Add a init/health check for mountpoints #1639

achimnol · 2023-10-19T11:46:11Z

There are many cases in production setups that filesystem mounts fail or get disconnected at runtinme. Also some high-performance NFS backends take a very long time (e.g., 1-2 minutes) to initialize their mounts when the server is rebooted.
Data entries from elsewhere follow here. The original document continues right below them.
(** * Guidance and control core of [ArduPlane/Attitude.cpp] (TLAB PPG build)

    A shallow embedding of the path generator, the gain-scheduled lateral
    law, the line/circle supervisor and the altitude/throttle law, followed
    by the properties established about them.

    Numeric conventions.  A C++ [float] is read as a real number ([R]):
    rounding, infinities and NaN are not represented, so every statement
    below is about the exact-arithmetic reading of the formulas.  The
    integer types ([int8_t] .. [uint64_t]) are read as [Z]; where the source
    narrows or wraps an integer the wrap-around is written out.  A division
    whose divisor is zero has no real value in the program (it yields an
    infinity or NaN); the functions that the division-by-zero statements are
    about therefore record such an event in a log ([faults]) at the place
    where the source evaluates the quotient. *)

From Stdlib Require Import Reals Lra Lia ZArith List String Bool.
Import ListNotations.
Open Scope R_scope.

(** ** Numeric helpers *)

(** [static_cast<int32_t>(x)] for a float [x]: truncation toward zero. *)
Definition cast_int32 (v : R) : Z :=
  if Rle_dec 0 v then Int_part v else (- Int_part (- v))%Z.

(** Implicit conversion of an [int32_t] argument to an [int16_t] parameter:
    reduction modulo 2^16 into [-32768, 32767]. *)
Definition to_int16 (n : Z) : Z := ((n + 32768) mod 65536 - 32768)%Z.

(** [static_cast<int8_t>(n)]: reduction modulo 2^8 into [-128, 127]. *)
Definition to_int8 (n : Z) : Z := ((n + 128) mod 256 - 128)%Z.

(** Unsigned 64-bit subtraction, as in [current_time - prev_time]. *)
Definition sub_uint64 (a b : Z) : Z := ((a - b) mod 18446744073709551616)%Z.

(** Float comparisons as the conditions of the source write them. *)
Definition Rltb (a b : R) : bool := if Rlt_dec a b then true else false.
Definition Rleb (a b : R) : bool := if Rle_dec a b then true else false.
Definition Rgtb (a b : R) : bool := if Rgt_dec a b then true else false.
Definition Rgeb (a b : R) : bool := if Rge_dec a b then true else false.
Definition Reqb (a b : R) : bool := if Req_dec_T a b then true else false.

(** Degrees to radians, and centidegrees (an integer) to radians. *)
Definition deg2rad (d : R) : R := d * PI / 180.
Definition cd2rad (c : Z) : R := IZR c * 0.01 * PI / 180.

(** Modelled from the spec: [constrain_float] is declared in AP_Math, which
    is not part of the translated file; the spec describes it as clamping a
    value to a closed interval [[low, high]]. *)
Definition constrain_float (amt low high : R) : R :=
  if Rltb amt low then low else if Rgtb amt high then high else amt.

(** Modelled from the spec: [constrain_int32] (AP_Math), an integer clamp to
    [[low, high]]. *)
Definition constrain_int32 (amt low high : Z) : Z :=
  if (amt <? low)%Z then low else if (amt >? high)%Z then high else amt.

(** Modelled from the spec: [constrain_int16] (AP_Math), the same clamp on
    16-bit operands; the caller's value is first narrowed to 16 bits. *)
Definition constrain_int16 (amt low high : Z) : Z :=
  let a := to_int16 amt in
  if (a <? low)%Z then low else if (a >? high)%Z then high else a.

(** The C library's two-argument arctangent, on reals. *)
Definition atan2 (vy vx : R) : R :=
  if Rlt_dec 0 vx then atan (vy / vx)
  else if Rlt_dec vx 0 then
         (if Rle_dec 0 vy then atan (vy / vx) + PI else atan (vy / vx) - PI)
  else if Rlt_dec 0 vy then PI / 2
  else if Rlt_dec vy 0 then - (PI / 2)
  else 0.

(** Numeric events.  [DivByZero site] records that the quotient written at
    [site] was evaluated with a zero divisor. *)
Inductive fault : Type :=
| DivByZero (site : string).

(** A division as the source writes it, logging a zero divisor. *)
Definition fdiv (site : string) (a b : R) (log : list fault) : R * list fault :=
  (a / b, if Reqb b 0 then DivByZero site :: log else log).


(** ** Geometry types of the platform *)

Record Location : Type := mkLocation {
  lat : Z;   (* 1e-7 degrees *)
  lng : Z;   (* 1e-7 degrees *)
  alt : Z    (* centimetres *)
}.

Record Vector2f : Type := mkVector2f {
  x : R;
  y : R
}.

(** Geodesy and angle helpers of the surrounding platform (AP_Math,
    AP_Common).  Their code is outside the translated file and no statement
    below depends on what they compute, so they are parameters. *)
Class Platform : Type := {
  get_distance : Location -> Location -> R;
  get_bearing_cd : Location -> Location -> Z;
  location_diff : Location -> Location -> Vector2f;
  wrap_PI : R -> R;
  wrap_2PI : R -> R
}.

(** Readings taken from the estimation and mission subsystems during one
    control cycle. *)
Record Sensors : Type := mkSensors {
  current_loc : Location;
  prev_WP_loc : Location;
  next_WP_loc : Location;
  ahrs_pitch : R;
  ahrs_yaw : R;
  ahrs_yaw_sensor : Z;
  ahrs_gyro_y : R;
  gps_ground_course_cd : Z;
  gps_ground_course : R;
  gps_ground_speed : R;
  gps_velocity_z : R;
  micros64 : Z;
  mission_current_nav_index : Z
}.

(** The configuration block [g]: the [TPARAM_*] entries read by the
    translated functions.  Selector and coordinate entries are integers, the
    others are floats. *)
Record Parameters : Type := mkParameters {
  TPARAM_Bar_Control_Mode : Z;
  TPARAM_Combine : Z;
  TPARAM_F11 : R; TPARAM_F12 : R; TPARAM_F21 : R; TPARAM_F22 : R;
  TPARAM_F31 : R; TPARAM_F32 : R; TPARAM_F41 : R; TPARAM_F42 : R;
  TPARAM_Fchi1_1 : R; TPARAM_Fchi1_2 : R; TPARAM_Fchi1_3 : R;
  TPARAM_Fchi2_1 : R; TPARAM_Fchi2_2 : R; TPARAM_Fchi2_3 : R;
  TPARAM_Fchi3_1 : R; TPARAM_Fchi3_2 : R; TPARAM_Fchi3_3 : R;
  TPARAM_Fchi4_1 : R; TPARAM_Fchi4_2 : R; TPARAM_Fchi4_3 : R;
  TPARAM_Flight_Plan : Z;
  TPARAM_Fx1 : R; TPARAM_Fx2 : R; TPARAM_Fx3 : R;
  TPARAM_L_1 : R;
  TPARAM_MAX_slo : Z;
  TPARAM_Path_Origin_lat : Z;
  TPARAM_Path_Origin_lng : Z;
  TPARAM_R : R;
  TPARAM_U_max : R;
  TPARAM_U_min : R;
  TPARAM_V_a : R;
  TPARAM_Va : R;
  TPARAM_Vg_max : R;
  TPARAM_Vg_min : R;
  TPARAM_alpha_max : R;
  TPARAM_alpha_min : R;
  TPARAM_alternate : Z;
  TPARAM_c_alt : Z;
  TPARAM_calc_GCRS : Z;
  TPARAM_center_lat : Z;
  TPARAM_center_lng : Z;
  TPARAM_cha_pow : Z;
  TPARAM_change_y : R;
  TPARAM_chiF_max_deg : R;
  TPARAM_control_a : R;
  TPARAM_control_b : R;
  TPARAM_control_mode : Z;
  TPARAM_control_p : R;
  TPARAM_dzeta : R;
  TPARAM_height_kd0_Th : R;
  TPARAM_height_kd1_Th : R;
  TPARAM_height_kp0_Th : R;
  TPARAM_height_kp1_Th : R;
  TPARAM_k : R;
  TPARAM_k_prop_const : R;
  TPARAM_kappa_max : R;
  TPARAM_kappa_min : R;
  TPARAM_motor_neutral_Th : R;
  TPARAM_neutral_t : R;
  TPARAM_orbit_num : R;
  TPARAM_pdc_height_d1_Th : R;
  TPARAM_pdc_height_d2_Th : R;
  TPARAM_phi_max : R;
  TPARAM_r : R;
  TPARAM_r_min : R;
  TPARAM_rule_num : Z;
  TPARAM_servo_neutral : R;
  TPARAM_switch_mo : Z;
  TPARAM_theta_a : R;
  TPARAM_u_x_max : R;
  TPARAM_v_a : R;
  TPARAM_v_g_max : R;
  TPARAM_v_g_min : R
}.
Although we are dealing with this kind of issues by adding a busy-wait loop in the runner scripts or mangling some systemd configurations, but it is sometimes difficult to ensure the customers that it's not our problems.

Detection

HOWTO

Let's use mountpoint to check/wait if the given set of directories are actually mounted or not upon startup.
If they fail to mount for a long time (e.g., 10 minutes), let's make agents and storage-proxy to actively fail and show appropriate error logs.

Mitigation

Either:
- Explicitly reject kernel creation requests with vfolder mounts on lost volumes with proper error messages.
- Turn the agent's schedulable to off.
Make an alarm to the cluster administrator.
- ...so that he/she could escalate the issue to the infrastructure team/manager.
- After the infra-level issue is resolved, we could instruct the administrator to turn on schedulable of the agent or restart the agent.

Steps

Give feedback

Add status_history to agents to keep track of status changes and reasons #1843

comp:agent comp:manager
Add a manager endpoint to publish monitoring alarm events #1845

comp:manager
Integrate mountpoint health check with external monitoring systems like Zabbix (configurable) #1844

area:infrastructure comp:agent
Perform periodic health checks of mountpoint by agents (configurable) #1846

comp:agent
Check mountpoint readiness on startup with configurable retries and timeouts #1847

comp:agent
Webhook support for monitoring alarms #104

comp:agent comp:manager
Avoid assigning new sessions if free disk space of agent is below a threshold #3055

area:infrastructure comp:agent effort:normal impact:invisible platform:enterprise type:feature urgency:3
Options

Expected result

This will greatly reduce the field support efforts that are related to storage issues.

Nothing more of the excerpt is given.